Only the lines of the data below from the one with "assumed about them: a" through the one with "f_add : F ->" are wanted. Repeat them exactly.

::: INFORMATION SHOWN :::

Lemma nodes_fuel z h q :
  ring (a_links z) h (nodes q) → (∀ x, x ∈ q → a_heap z !! x.1 = Some x.2) →
  (length (nodes q) ≤ size (a_heap z))%nat.
Proof.
  intros Hr Hin. pose proof (ring_nodup _ _ _ Hr) as [_ Hnd]%NoDup_cons.
  pose proof (NoDup_submseteq (nodes q) (AN ∘ fst <$> map_to_list (a_heap z)) Hnd) as Hsub.
  apply submseteq_length in Hsub.
  - by rewrite length_fmap, length_map_to_list in Hsub.
  - intros n (x & -> & Hx)%list_elem_of_fmap. apply list_elem_of_fmap. exists x.
    split; [done|]. apply elem_of_map_to_list'. auto.
Qed.

Lemma head_not_node h q : h = MV ∨ h = HD → h ∉ nodes q.
Proof. intros Hh (x & -> & _)%list_elem_of_fmap. naive_solver. Qed.
End Rep.

(** ** Deletion *)

Section Delete.
Context {LA : ListApi anode} {LL : ListLaws LA}.
Implicit Types (z : zoo) (q m : list aent).

Definition of_type (type : Z) (x : aent) : Prop := id x.2 = type.
#[local] Instance of_type_dec type x : Decision (of_type type x).
Proof. unfold of_type. apply _. Defined.

Lemma move_type_ok type z q :
  zrep z q [] →
  wp (move_type type) (λ _ z',
    zrep z' (filter (λ x, ¬ of_type type x) q) (filter (of_type type) q)) z.
Proof.
  intros Z. unfold move_type. apply wp_bind, wp_gets.
  set (I := λ (rest : list anode) z', ∃ k r m, q = k ++ r ∧ rest = nodes r ∧
    zrep z' (filter (λ x, ¬ of_type type x) k ++ r) m ∧ m = filter (of_type type) k).
  eapply (wp_list_for_each_safe _ _ _ I) with (xs := nodes q).
  - intros rest z' (k & r & m & _ & _ & Z' & _). eexists. unfold next_of.
    eapply next_head; [eapply (zr_ring _ _ _ HD Z'); by right|by right].
  - intros n rest z' (k & [|x r] & m & _ & E & Z' & _); [done|]. injection E as -> ->.
    pose proof (zr_ring _ _ _ HD Z' (or_intror eq_refl)) as Hr. cbn in Hr. unfold nodes in Hr.
    rewrite fmap_app in Hr. eapply (next_entry z' HD _ x.1); [exact Hr|].
    exists x.2. apply (zr_heap _ _ _ Z'). destruct x. set_solver.
  - intros n rest z' (k & [|x r] & m & E & En & Z' & Hm); [done|]. injection En as -> ->.
    assert (Hx : a_heap z' !! x.1 = Some x.2).
    { apply (zr_heap _ _ _ Z'). destruct x. set_solver. }
    apply wp_bind. eapply wp_run; [unfold animal_at; cbn; by rewrite Hx|].
    case_bool_decide as Hid; cbn [when].
    + apply wp_bind, wp_modify, wp_ret. exists (k ++ [x]), r, (m ++ [x]).
      rewrite !filter_app, !filter_cons, !filter_nil.
      rewrite decide_False by (intros H; by apply H). rewrite decide_True by done.
      rewrite (right_id_L [] (++)), <- (assoc_L (++)). split_and!; [done|done| |by subst m].
      by apply zrep_move.
    + apply wp_bind, wp_ret, wp_ret. exists (k ++ [x]), r, m.
      rewrite !filter_app, !filter_cons, !filter_nil.
      rewrite decide_True by done. rewrite decide_False by done.
      rewrite (right_id_L [] (++)), <- !(assoc_L (++)). by split_and!.
  - intros z' (k & r & m & E & En & Z' & ->). destruct r; [|done].
    rewrite (right_id_L [] (++)) in *. by subst k.
  - apply head_not_node. by right.
  - eapply (nodes_fuel z HD); [apply (zr_ring _ _ _ HD Z); by right|].
    intros [l a] Hx. apply (zr_heap _ _ _ Z). set_solver.
  - exists [], q, []. by split_and!.
  - unfold next_of. eapply next_head; [apply (zr_ring _ _ _ HD Z); by right|by right].
Qed.

Lemma count_moved_ok z q m i :
  zrep z q m → wp (count_moved z) (λ _ i', i' = wrap32 (i + Z.of_nat (length m))) (wrap32 i).
Proof.
  intros Hz. set (I := λ (rest : list anode) (j : Z), ∃ k r, m = k ++ r ∧ rest = nodes r ∧
    j = wrap32 (i + Z.of_nat (length k))).
  pose proof (zr_ring _ _ _ MV Hz (or_introl eq_refl)) as Hr. cbn in Hr.
  eapply (wp_list_for_each _ _ _ I) with (xs := nodes m).
  - intros n rest j (k & [|x r] & E & En & ->); [done|]. injection En as -> ->.
    assert (Hx : a_heap z !! x.1 = Some x.2).
    { apply (zr_heap _ _ _ Hz). subst m. destruct x. set_solver. }
    cbn [entry_at]. rewrite Hx. apply wp_bind, wp_modify, wp_ret. split.
    + subst m. unfold nodes in Hr. rewrite fmap_app in Hr.
      eapply (next_entry z MV _ x.1); [exact Hr|by eexists].
    + exists (k ++ [x]), r. rewrite <- (assoc_L (++)). split_and!; [done..|].
      rewrite wrap32_add_l, length_app. cbn [length]. f_equal. lia.
  - intros j (k & r & E & En & ->). destruct r; [|done].
    rewrite (right_id_L [] (++)) in E. by subst.
  - apply head_not_node. by left.
  - eapply (nodes_fuel z MV); [done|]. intros [l a] Hx. apply (zr_heap _ _ _ Hz). set_solver.
  - exists [], m. split_and!; [done..|]. f_equal. cbn. lia.
  - eapply next_head; [done|by left].
Qed.
(** The visitor at [v], in the middle of a visit. *)
Definition visiting (ex : example) (id : Z) (base : gset loc) tr (m : state) (v : visitor_at) : Prop :=
  ∃ pre buf l k, visit_of tr pre buf (Some l) k ∧ enough_memory ex buf (Some l) = true ∧
  match buf with
  | None => ex = Locked ∧ (v = VLock None ∨ ∃ got, v = VPrint got None 0)
  | Some b => l ≠ b ∧ ∃ bs vs,
      dom bs = base ∪ leaks ex pre ∧ bs !! l = None ∧ Forall is_int vs ∧
      printing id l b bs (Report.title id +:+ Report.lines vs) (entry_of m) ∧
      match v with
      | VAway => False
      | VLock b' => b' = buf ∧ vs = []
      | VPrint got b' i => b' = buf ∧ length vs = i ∧ (i < Counters.CNT_SIZE)%nat ∧
          printed ex got (turns pre) (turns tr) vs
      | VUnlock got => length vs = Counters.CNT_SIZE ∧ printed ex got (turns pre) (turns tr) vs
      | VEnd => length vs = Counters.CNT_SIZE ∧ seen ex (turns pre) (turns tr) vs
      end
  end.

(** What a life leaves alone. *)
Definition kept s s' : Prop :=
  next_id s' = next_id s ∧ thread_id s' = thread_id s ∧ kthread s' = kthread s ∧
  mutex s' = mutex s ∧ entry s' = entry s.

Record life_inv (ex : example) (sig : bool) (m0 : state) tr (σ : sys) : Prop := {
  li_told : told ex (thread_id m0) tr;
  li_kept : kept m0 (memory σ);
  li_count : counters (memory σ) = counters_at (turns tr) (thread σ);
  li_in j : thread σ = TCount j → (j < Counters.CNT_SIZE)%nat;
  li_places : places ex sig (thread σ) (visitor σ) (own σ);
  li_visit :
    match visitor σ with
    | VAway => dom (buffers (files (memory σ))) = dom (buffers (files m0)) ∪ leaks ex tr
    | v => visiting ex (thread_id m0) (dom (buffers (files m0))) tr (memory σ) v
    end;
}.
Lemma fresh_user : fresh_system σ_user.
Proof.
  split; [done|]. intros i t. unfold σ_user; cbn [s_tasks]. by intros [_ <-]%lookup_singleton_Some.
Qed.

Lemma user_session_played :
  session (orderly true) linked_stubs (Users σ_user (InUser <$> ps_user))
    session_user.1.1 session_user.1.2 session_user.2.
Proof.
  apply (play_users_session turns_user). unfold session_user.
  destruct (play_users turns_user _) as [[[]]|] eqn:E; [done|].
  assert (H : match play_users turns_user (Users σ_user (InUser <$> ps_user)) with
              Some _ => true | None => false end = true)
    by (vm_compute; reflexivity). by rewrite E in H.
Qed.

Lemma user_session_spec_witness :
  consumer_did ["./consumer.x"; "--start"] (own 0 session_user.1.2) (Outcome 0 (start_line 0)) ∧
  producer_did ["./producer.x"] (own 2 session_user.1.2) (Outcome 0 (issue_line 3 7 5 0)) ∧
  driver_did (a_shutdown a_init = 0 ∧ EStop ∉ session_user.1.1.*1) ["./driver.x"]
    (own 1 session_user.1.2) (Outcome 0 "").
Proof.
  destruct (user_session_spec true σ_user ∅ a_init ps_user session_user.1.1 session_user.1.2
    session_user.2 fresh_user (proj1 good_ready) (proj2 good_ready)) as (_ & _ & _ & _ & Hc & Hp & Hd).
  - constructor; [left; by eexists|]. constructor; [right; left; by eexists|].
    constructor; [|constructor]. right; right. exists ["./producer.x"], 2, 6, [16; 4].
    split; [repeat constructor; discriminate|reflexivity].
  - exact user_session_played.
  - split; [|split].
    + apply Hc; [reflexivity|vm_compute; reflexivity].
    + eapply (Hp 2%nat ["./producer.x"] 2 6 [16; 4]);
        [repeat constructor; discriminate|reflexivity|reflexivity|vm_compute; reflexivity].
    + apply Hd; [reflexivity|vm_compute; reflexivity].
Defined.
(** X13: when [move_policy_stats] returns no rank, the probability is 0.0
    and the ranking is the empty list, and either the node has no move, or
    it has no parent, or no entry of the parent's ranking has a move equal
    to the node's. *)
Theorem move_policy_stats_sentinel (n : GameNode) (prob : float)
    (l : list (float * Move)) :
  move_policy_stats n = Ok (None, prob, l) ->
  l = [] /\
  prob = 0%float /\
  (move n = None \/ parent n = None \/
   exists m p ranking,
     move n = Some m /\ parent n = Some p /\
     policy_ranking p = Ok (Some ranking) /\
     forall q m', In (q, m') ranking -> Move_eqb m' m = false).
Proof.
  unfold move_policy_stats. intros H.
  assert (Hsent : forall r : result (option Z * float * list (float * Move)),
             r = Ok (None, 0%float, []) -> r = Ok (None, prob, l) ->
             l = [] /\ prob = 0%float).
  { intros r -> Hr.
    assert (Hl : [] = l) by congruence.
    assert (Hp : 0%float = prob) by congruence.
    by split. }
  destruct (move n) as [m|]; [|destruct (Hsent _ eq_refl H); auto].
  destruct (parent n) as [p|]; [|destruct (Hsent _ eq_refl H); auto].
  inv_bind H. destruct a as [rk|]; [|discriminate].
  destruct (find_move m rk 0) as [[ix pr]|] eqn:Hfind; [discriminate|].
  destruct (Hsent _ eq_refl H) as [-> ->]. repeat split.
  right. right. exists m, p, rk. repeat split; try done.
  by apply (find_move_None _ _ _ Hfind).
Qed.

Lemma Move_eqb_refl (m : Move) (s : string) :
  player m = VStr s -> Move_eqb m m = true.
Proof.
  unfold Move_eqb. intros ->. cbn. rewrite String.eqb_refl.
  destruct (coords m) as [[x y]|]; [|done].
  by rewrite !Nat.eqb_refl.
Qed.

Lemma find_move_finds (m m' : Move) (q : float) (ranking : list (float * Move))
    (ix0 : Z) :
  In (q, m') ranking -> Move_eqb m' m = true ->
  exists ix p, find_move m ranking ix0 = Some (ix, p).
Proof.
  revert ix0. induction ranking as [|[q0 m0] ranking IH]; intros ix0 Hin Heq;
    [destruct Hin|]. simpl.
  destruct (Move_eqb m0 m) eqn:E; [by eexists _, _|].
  destruct Hin as [H | Hin]; [|by apply IH].
  injection H as -> ->. congruence.
Qed.

(** X14: when the parent's ranking is produced, a pass and every move on
    the board by the parent's player to move (a string tag) gets a rank:
    the not-found answer is not returned for them. *)
Theorem move_policy_stats_finds (n p : GameNode) (m : Move) (s : string)
    (p0 : float) (ps : list float) (szx szy : nat)
    (ranking : list (float * Move)) :
  move n = Some m ->
  parent n = Some p ->
  policy p = Some (p0 :: ps) ->
  board_size p = (szx, szy) ->
  policy_ranking p = Ok (Some ranking) ->
  next_player p = VStr s ->
  player m = VStr s ->
  (coords m = None \/
   exists x y, coords m = Some (x, y) /\ (x < szx)%nat /\ (y < szy)%nat) ->
  exists rank prob,
    move_policy_stats n = Ok (Some rank, prob, ranking) /\
    1 <= rank <= Z.of_nat (szx * szy + 1).
Proof.
  intros Hm Hp Hpol Hsz Hr Hnp Hpl Hcoords.
  rewrite (move_policy_stats_ranked n p m ranking Hm Hp Hr).
  destruct (policy_ranking_moves p p0 ps szx szy ranking Hpol Hsz Hr)
    as (moves & Hperm & Hlen & Hpts).
  assert (Hin : exists q, In (q, m) ranking).
  { destruct m as [c pl]. cbn in Hpl, Hcoords. subst pl. rewrite Hnp in *.
    destruct Hcoords as [-> | (x & y & -> & Hx & Hy)].
    - exists (List.last ps p0). apply list_elem_of_In. rewrite Hperm.
      apply list_elem_of_In, in_app_iff. right. by left.
    - destruct (Hpts x y Hx Hy) as (row & q & _ & _ & Hin).
      exists q. apply list_elem_of_In. rewrite Hperm.
      apply list_elem_of_In, in_app_iff. by left. }
  destruct Hin as [q Hin].
  destruct (find_move_finds m m q ranking 0 Hin (Move_eqb_refl m s Hpl))
    as (ix & prob & Hfind).
  rewrite Hfind. exists (ix + 1), prob. split; [done|].
  apply find_move_bound in Hfind.
  assert (length ranking = (szx * szy + 1)%nat)
    by (by rewrite Hperm, length_app, Hlen).
  lia.
Qed.

(** ** [parent_realized_points_lost] *)

(** X15: for a node with a move by ["B"] or ["W"], a parent and a
    grandparent, the node and the grandparent ready with float scores,
    [parent_realized_points_lost] is the sign of the mover times (own score
    - grandparent score); the parent's own analysis plays no part, ready or
    not.  Without a move, a parent or a grandparent, or when the node or
    the grandparent is not ready, the result is [None]. *)
Theorem parent_realized_points_lost_formula (n : GameNode) :
  (forall m p g rn rg sn sg,
      move n = Some m -> parent n = Some p -> parent p = Some g ->
      analysis_root n = Some rn -> analysis_root g = Some rg ->
      rn !! "scoreLead" = Some (VFloat sn) ->
      rg !! "scoreLead" = Some (VFloat sg) ->
      (player m = VStr "B" ->
       parent_realized_points_lost n = Ok (Some (VFloat (1 * (sn - sg))))) /\
      (player m = VStr "W" ->
       parent_realized_points_lost n = Ok (Some (VFloat ((-1) * (sn - sg))))))
  /\
  (move n = None \/ parent n = None \/
   (exists p, parent n = Some p /\ parent p = None) \/
   analysis_ready n = false \/
   (exists p g, parent n = Some p /\ parent p = Some g /\
                analysis_ready g = false) ->
   parent_realized_points_lost n = Ok None).
Proof.
  split.
  - intros m p g rn rg sn sg Hm Hp Hg Hrn Hrg Hsn Hsg.
    unfold parent_realized_points_lost, analysis_ready, score, get_default.
    rewrite Hm, Hp, Hg, Hrn, Hrg, Hsn, Hsg. cbn [andb default].
    split; intros ->; reflexivity.
  - unfold parent_realized_points_lost.
    intros [Hm | [Hp | [(p & Hp & Hg) | [Hr | (p & g & Hp & Hg & Hr)]]]].
    + by rewrite Hm.
    + rewrite Hp. by destruct (move n).
    + rewrite Hp, Hg. by destruct (move n).
    + rewrite Hr. destruct (move n), (parent n) as [p|]; try done.
      by destruct (parent p).
    + rewrite Hp, Hg, Hr, andb_false_r. by destruct (move n).
Qed.

(** ** Replies with missing fields, and what a merge writes into the reply *)

Lemma raises_bind {A B : Type} (r : result A) (k : A -> result B) :
  raises r -> raises (r ≫= k).
Proof. intros [e ->]. by exists e. Qed.

Lemma mapM_raises {A B : Type} (f : A -> result B) (l : list A) (a : A) :
  In a l -> raises (f a) -> raises (mapM f l).
Proof.
  induction l as [|x l IH]; intros Hin Ha; [destruct Hin|]. simpl.
  destruct Hin as [-> | Hin].
  - by apply raises_bind.
  - destruct (f x) as [b|e]; [|by exists e]. cbn.
    by apply raises_bind, IH.
Qed.

Lemma foldM_raises {A B : Type} (f : B -> A -> result B) (l : list A) (a : A) :
  In a l -> (forall b, raises (f b a)) -> forall b, raises (foldM f l b).
Proof.
  induction l as [|x l IH]; intros Hin Ha b; [destruct Hin|]. simpl.
  destruct Hin as [-> | Hin].
  - by apply raises_bind.
  - destruct (f b x) as [b'|e]; [|by exists e]. cbn. by apply IH.
Qed.

(** X16: a whole-position merge raises when a move info of the reply has no
    [move] field; in alternatives mode it also raises when a move info has
    no [order] field, since the offset is added to it in place. *)
Theorem set_analysis_missing_field (self : GameNode) (aj : AnalysisJson)
    (alt : bool) (m : dict) :
  In m (moveInfos aj) ->
  m !! "move" = None \/ (alt = true /\ m !! "order" = None) ->
  raises (set_analysis self aj None alt).
Proof.
  intros Hin Hmiss. unfold set_analysis.
  destruct alt.
  - destruct (mapM add_offset (moveInfos aj)) as [infos|e] eqn:Hinfos;
      [|by exists e].
    destruct Hmiss as [Hmove | [_ Hord]].
    + rewrite bind_Ok_l. apply raises_bind.
      destruct (mapM_In _ _ _ _ Hinfos Hin) as (m' & Hm' & Hin').
      apply (foldM_raises _ _ m' Hin'). intros acc.
      unfold add_offset in Hm'. repeat inv_bind Hm'. injection Hm' as <-.
      unfold getitem. rewrite lookup_insert_ne, Hmove by done. by exists KeyError.
    + assert (Hr : raises (mapM add_offset (moveInfos aj))).
      { apply (mapM_raises _ _ m Hin). unfold add_offset, getitem.
        rewrite Hord. by exists KeyError. }
      destruct Hr as [e He]. congruence.
  - destruct Hmiss as [Hmove | [? _]]; [|discriminate].
    rewrite bind_Ok_l. apply raises_bind.
    apply (foldM_raises _ _ m Hin). intros acc.
    unfold getitem. rewrite Hmove. by exists KeyError.
Qed.
(** * ssh-agent-proxy: the proxy key ring and the process entry point

    A shallow embedding of [proxyKeyring] (the aggregating agent that fans
    one request out to the configured backend agents), of [main] (the
    accept loop) in its two variants, and of client sessions interleaving
    on the shared key ring, with the properties the specification states
    about them.

    Go values are modelled as follows.
    - [error] is [option GoError]; [None] is Go's [nil].
    - A call returning [(T, error)] returns a pair; the code under study
      looks at the first component only when the error is [nil].
    - Everything outside the process (the backend agents, the sockets) is a
      [World] threaded through the external calls, so that a backend may
      answer differently each time it is contacted.
    - What the process does to the outside is recorded as a [trace] of
      events: mutex operations, dials, agent calls, closes and log lines. *)

From stdpp Require Import base option list strings relations.
From Stdlib Require Import Lia.
(** * Vectorised gap-tooth time stepper with projective integration

    A shallow embedding of [Bratu/VectorizedGapToothPITimestepper.py]:
    the conversions [toPatch] / [toNumpyArray], the micro stepper
    [euler_step] on top of [rhs_vectorised], the projective cycle
    [projective_microcycle], the slope estimator [spline_slopes], the driver
    [gaptooth_PI_vectorised] and the counted residual map [psiPatch].

    The development has three layers.
    - A value layer: a NumPy array is the list (of lists) of its entries,
      every arithmetic operator is taken from an interface [Float64] so that
      the theorems hold for whatever the float operations compute, and an
      exception of the Python code is the result [None].
    - The IEEE 754 binary64 instance of the interface, built on the
      Standard Library's [SpecFloat], on which closed examples are evaluated.
    - A store layer, in which arrays are objects of a heap, for the
      statements about copies and aliasing. *)

From Stdlib Require Import ZArith Floats.SpecFloat.
From stdpp Require Import base option list.

Open Scope Z_scope.
Open Scope nat_scope.

(** ** Scalars *)

(** The scalar operations the source applies to float64 values.  Nothing is
    assumed about them: a theorem stated over the interface holds for the
    rounding, the infinities and the NaNs of IEEE arithmetic alike. *)
Class Float64 (F : Type) := {
  f_zero : F;                      (* the literal [0.0] *)
  f_two : F;                       (* the literal [2.0] *)
  f_add : F -> F -> F;             (* [+] *)
  f_sub : F -> F -> F;             (* [-] *)
  f_mul : F -> F -> F;             (* [*] *)
  f_div : F -> F -> F;             (* [/] with an array operand: never raises *)
  f_exp : F -> F;                  (* [np.exp], elementwise *)
  f_sqr : F -> option F;           (* [dx**2] on a Python float: OverflowError *)
  f_of_int : Z -> F;               (* the float of the int [K] in [K*dt], see [int_converts] *)
  f_pydiv : F -> F -> option F;    (* [/] on two Python floats: ZeroDivisionError *)
  f_round_int : F -> option Z      (* [int(np.round(x))]: raises on NaN and inf *)
}.

(** The integers that Python converts to a float. In [K*dt] the int [K] is
    converted to the nearest float, and the conversion raises OverflowError
    when this float would be an infinity, that is, for
    [|K| >= 2^1024 - 2^970]. The field [f_of_int] is the conversion on the
    integers that convert; a statement that a call which evaluates [K*dt]
    returns is made for such a [K] only. *)
Definition int_converts (K : Z) : Prop := (Z.abs K < 2 ^ 1024 - 2 ^ 970)%Z.

(** [params]: the dictionary is read at the key ['lambda'] only. *)
Record params (F : Type) := Params { lambda : F }.
Arguments Params {F} _.
Arguments lambda {F} _.

Section Arrays.
Context {A : Type}.

(** Python's index normalisation on an axis of length [n]: [-1] is the last
    position, and an index outside [-n .. n-1] raises IndexError. *)
Definition norm_index (n : nat) (i : Z) : option nat :=
  if decide (0 ≤ i < Z.of_nat n)%Z then Some (Z.to_nat i)
  else if decide (- Z.of_nat n ≤ i < 0)%Z then Some (Z.to_nat (Z.of_nat n + i))
  else None.

(** The second component of [U.shape] for a two-dimensional array. *)
Definition n_micro_of (U : list (list A)) : nat :=
  match U with [] => 0 | r :: _ => length r end.

(** A list of rows is an array of shape [(n, m)]. *)
Definition has_shape (n m : nat) (U : list (list A)) : Prop :=
  length U = n ∧ Forall (λ r, length r = m) U.

Definition has_shapeb (n m : nat) (U : list (list A)) : bool :=
  bool_decide (length U = n) && forallb (λ r, bool_decide (length r = m)) U.

(** [U[k, j]] as a read, both indices already normalised. *)
Definition get (U : list (list A)) (k j : nat) : option A :=
  r ← U !! k; r !! j.

(** [np.roll(row, s)]: entry [j] moves to position [(j + s) mod n]. *)
Definition np_roll (s : Z) (row : list A) : list A :=
  rotate (Z.to_nat ((- s) `mod` Z.of_nat (length row))) row.

(** Elementwise operators on arrays of one shape. *)
Definition mmap (f : A -> A) (U : list (list A)) : list (list A) :=
  (λ r : list A, f <$> r) <$> U.
Definition mzip (f : A -> A -> A) (U V : list (list A)) : list (list A) :=
  zip_with (zip_with f) U V.

(** [U[i, j] = v] with scalar indices. *)
Definition set_item (U : list (list A)) (i j : Z) (v : A) : option (list (list A)) :=
  k ← norm_index (length U) i;
  c ← norm_index (n_micro_of U) j;
  r ← U !! k;
  Some (<[k := <[c := v]> r]> U).

(** [U[lo:hi, j]] as a read: one value per selected row. *)
Definition get_col (U : list (list A)) (lo hi : nat) (j : Z) : option (list A) :=
  c ← norm_index (n_micro_of U) j;
  mapM (λ r : list A, r !! c) (take (hi - lo) (drop lo U)).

:::

● ANSWER TO THIS EXERCISE
    assumed about them: a theorem stated over the interface holds for the
    rounding, the infinities and the NaNs of IEEE arithmetic alike. *)
Class Float64 (F : Type) := {
  f_zero : F;                      (* the literal [0.0] *)
  f_two : F;                       (* the literal [2.0] *)
  f_add : F -> F -> F;             (* [+] *)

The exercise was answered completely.